Assalamu ‘alaikum warahmatullahi wabarakatuh,
Kalau seandainya anda laki-laki, maka ibu tiri anda menjadi mahram anda secara muabbad. Atau kalau menggunakan istilah yang anda pakai, anda tidak batal dengan ibu tiri anda.
Dalilnya adalah firman Allah SWT:
Dan janganlah kamu kawini wanita-wanita yang telah dikawini oleh ayahmu, terkecuali pada masa yang telah lampau. Sesungguhnya perbuatan itu amat keji dan dibenci Allah dan seburuk-buruk jalan. (QS. An-Nisa’: 22)
Tetapi karena anda perempuan, dan anda punya suami, maka kedudukan suami anda terhadap ibu tiri anda bukan termasuk mahram. Karena ibu tiri anda itu bukan wanita yang dinikahi oleh ayah suami anda. Ibu tiri anda itu adalah wanita yang dinikahi oleh mertua suami anda.
Adapun ibu kandung anda seandainya beliau masih hidup, tentu menjadi mahram bagi suami anda. Sebab almarhumah ibu anda itu adalah ibu dari isterinya. Ibu dari isteri (mertua) telah ditetapkan sebagai wanita mahram yang bersifat muabbad dengan dalil:
Diharamkan atas kamu…ibu-ibu isterimu (QS. An-Nisa’: 2)
Jadi ibu mertua tiri anda itu termasuk ‘batal’ bagi suami anda. Walau pun urusan batal atau tidak batal ini sebenarnya urusan khilafiyah di kalangan para ulama.
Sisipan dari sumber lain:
(** [run p marks s] matches [p] at the start of [s].  It yields the text
    left after the match and the texts that were left at each [MARK]. *)
Fixpoint run (p : pattern) (marks : list pystr) (s : pystr) {struct p}
  : option (list pystr * pystr) :=
  match p with
  | [] => Some (marks, s)
  | ONE c :: p' =>
      match s with
      | x :: s' => if test c x then run p' marks s' else None
      | [] => None
      end
  | MAX_REPEAT min c :: p' => max_repeat (test c) (run p' marks) min s
  | MIN_REPEAT min c :: p' => min_repeat (test c) (run p' marks) min s
  | MARK :: p' => run p' (marks ++ [s]) s
  end.

(** A match object: the text from the start of the match on, the text
    left after the match, and the marks. *)
Record match_object := {
  m_from : pystr;
  m_rest : pystr;
  m_marks : list pystr
}.

(** The text between two positions, each given by what is left there. *)
Definition between (from to : pystr) : pystr :=
  firstn (length from - length to)%nat from.

(** [m.group(i)] for [i] = 0 or the number of a group that took part in
    the match. *)
Definition group (m : match_object) (i : nat) : pystr :=
  match i with
  | O => between (m_from m) (m_rest m)
  | S j =>
      between (nth (2 * j)%nat (m_marks m) []) (nth (2 * j + 1)%nat (m_marks m) [])
  end.

(** [re.search]: the first position of the text, from the left, at
    which the pattern matches. *)
Fixpoint search (p : pattern) (s : pystr) {struct s} : option match_object :=
  match run p [] s with
  | Some (marks, rest) => Some {| m_from := s; m_rest := rest; m_marks := marks |}
  | None =>
      match s with
      | [] => None
      | _ :: s' => search p s'
      end
  end.
End Engine.

End Re.

(** ** The [json] module

    [json.loads] as CPython runs it (the [_json] accelerator that
    [json.decoder] and [json.scanner] load, in its default strict mode): a
    recursive-descent decoder.  A text that is no JSON makes it raise a
    [JSONDecodeError]; at the limits of the interpreter it raises a
    [ValueError] that is no [JSONDecodeError], or a [RecursionError]. *)

Module Json.

(** The result of scanning at some position of the text: a value and the
    text left after it; a decoding error ([JSONDecodeError]); a
    [StopIteration], which the scanner raises where a value is missing and
    of which [raw_decode] makes a [JSONDecodeError]; or another exception,
    which is a [ValueError] or a [RecursionError].  [Starved] is not a
    result of Python: it marks a run of the model that was given too little
    fuel. *)
Inductive scan :=
| Found (v : value) (rest : pystr)
| DecodeError
| StopIteration
| Raised (e : exn)
| Starved.

Definition is_whitespace (c : N) : bool :=
  (c =? 32) || (c =? 9) || (c =? 10) || (c =? 13).

Fixpoint skip_whitespace (s : pystr) : pystr :=
  match s with
  | c :: s' => if is_whitespace c then skip_whitespace s' else s
  | [] => []
  end.

Definition is_digit (c : N) : bool := (zero <=? c) && (c <=? nine).

Definition hexdigit (c : N) : option N :=
  if (48 <=? c) && (c <=? 57) then Some (c - 48)
  else if (97 <=? c) && (c <=? 102) then Some (c - 87)
  else if (65 <=? c) && (c <=? 70) then Some (c - 55)
  else None.

(** The four hexadecimal digits of a [\uXXXX] escape. *)
Definition decode_uXXXX (a b c d : N) : option N :=
  match hexdigit a, hexdigit b, hexdigit c, hexdigit d with
  | Some x, Some y, Some z, Some w => Some (((x * 16 + y) * 16 + z) * 16 + w)
  | _, _, _, _ => None
  end.

(** The table [BACKSLASH] of [json.decoder]. *)
Definition BACKSLASH (esc : N) : option N :=
  if esc =? dquote then Some dquote
  else if esc =? backslash then Some backslash
  else if esc =? ord "/" then Some (ord "/")
  else if esc =? ord "b" then Some 8
  else if esc =? ord "f" then Some 12
  else if esc =? ord "n" then Some 10
  else if esc =? ord "r" then Some 13
  else if esc =? ord "t" then Some 9
  else None.

Definition is_high_surrogate (u : N) : bool := (55296 <=? u) && (u <=? 56319).
Definition is_low_surrogate (u : N) : bool := (56320 <=? u) && (u <=? 57343).
Definition join_surrogates (u u2 : N) : N :=
  65536 + N.lor (N.shiftl (u - 55296) 10) (u2 - 56320).

Definition append_char (c : N) (r : option (pystr * pystr)) : option (pystr * pystr) :=
  match r with
  | Some (chunks, rest) => Some (c :: chunks, rest)
  | None => None
  end.

(** [scanstring]: [s] is the text after the opening quote.  The result is
    the decoded string and the text after the closing quote. *)
Fixpoint scanstring (s : pystr) : option (pystr * pystr) :=
  match s with
  | [] => None                              (* unterminated string *)
  | c :: s1 =>
      if c =? dquote then Some ([], s1)
      else if c =? backslash then
        match s1 with
        | [] => None                        (* unterminated string *)
        | esc :: s2 =>
            if esc =? ord "u" then
              match s2 with
              | h1 :: h2 :: h3 :: h4 :: s3 =>
                  match decode_uXXXX h1 h2 h3 h4 with
                  | None => None            (* invalid \uXXXX escape *)
                  | Some uni =>
                      if is_high_surrogate uni then
                        match s3 with
                        | b :: u :: s4 =>
                            if (b =? backslash) && (u =? ord "u") then
                              match s4 with
                              | k1 :: k2 :: k3 :: k4 :: s5 =>
                                  match decode_uXXXX k1 k2 k3 k4 with
                                  | None => None
                                  | Some uni2 =>
                                      if is_low_surrogate uni2
                                      then append_char (join_surrogates uni uni2) (scanstring s5)
                                      else append_char uni (scanstring s3)
                                  end
                              | _ => None   (* invalid \uXXXX escape *)
                              end
                            else append_char uni (scanstring s3)
                        | _ => append_char uni (scanstring s3)
                        end
                      else append_char uni (scanstring s3)
                  end
              | _ => None                   (* invalid \uXXXX escape *)
              end
            else
              match BACKSLASH esc with
              | Some char => append_char char (scanstring s2)
              | None => None                (* invalid \escape *)
              end
        end
      else if c <? 32 then None             (* invalid control character *)
      else append_char c (scanstring s1)
  end.

(** A number is an optional minus sign and the digits of the integer part
    (a single zero, or a digit from 1 to 9 and then any digits), followed
    by an optional fraction (a dot and at least one digit) and an optional
    exponent (e or E, an optional sign, at least one digit).  Each part
    yields what it matched and the text after it; an optional part that
    is absent matched nothing. *)
Definition opt_minus (s : pystr) : pystr * pystr :=
  match s with
  | c :: r => if c =? minus then ([c], r) else ([], s)
  | [] => ([], s)
  end.

Definition int_digits (s : pystr) : option (pystr * pystr) :=
  match s with
  | c :: r =>
      if c =? zero then Some ([c], r)
      else if is_digit c then let (ds, r') := span is_digit r in Some (c :: ds, r')
      else None
  | [] => None
  end.

Definition opt_frac (s : pystr) : pystr * pystr :=
  match s with
  | d :: r =>
      if d =? dot then
        match span is_digit r with
        | ([], _) => ([], s)
        | (ds, r') => (d :: ds, r')
        end
      else ([], s)
  | [] => ([], s)
  end.

Definition opt_exp (s : pystr) : pystr * pystr :=
  match s with
  | e :: r =>
      if (e =? ord "e") || (e =? ord "E") then
        let (esign, r') :=
          match r with
          | g :: t => if (g =? minus) || (g =? plus) then ([g], t) else ([], r)
          | [] => ([], r)
          end in
        match span is_digit r' with
        | ([], _) => ([], s)
        | (ds, r'') => (e :: esign ++ ds, r'')
        end
      else ([], s)
  | [] => ([], s)
  end.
Yang baku sebenarnya bahwa suami anda bukan mahram muabbad terhadap ibu tiri anda. Isteri dari mertua laki-lakinya.
Mahram Tidak Menular Kepada Posisi
Prinsip ini digunakan dalam urusan mahram, seperti yang anda tanyakan. Tidak mentang-mentang posisinya seperti ibu mertua, lantas mertua tiri bisa jadi mahram.
Hal yang sama kasusnya pada seorang wanita dengan suami bibinya, mereka bukan mahram. Benar kalau antara seorang wanita dengan paman mereka menjadi mahram, tetapi tidak menjadi mahram dengan ‘paman’ yang merupakan suami dari bibi.
Panggilan ‘paman’ dalam isitlah ini adalah panggilan yang semu. Dia bukan paman yang sesungguhnya, melainkan suami dari saudara perempuan ayah.
Demikian pula tidak ada hubungan kemahraman antara seorang laki-laki dengan isteri pamannya. Meski posisinya seperti bibi atau seperti saudara perempuan ayah, namun istilah ‘bibi’ di sini adalah istilah yang semu. Bukan bibi secara hakiki.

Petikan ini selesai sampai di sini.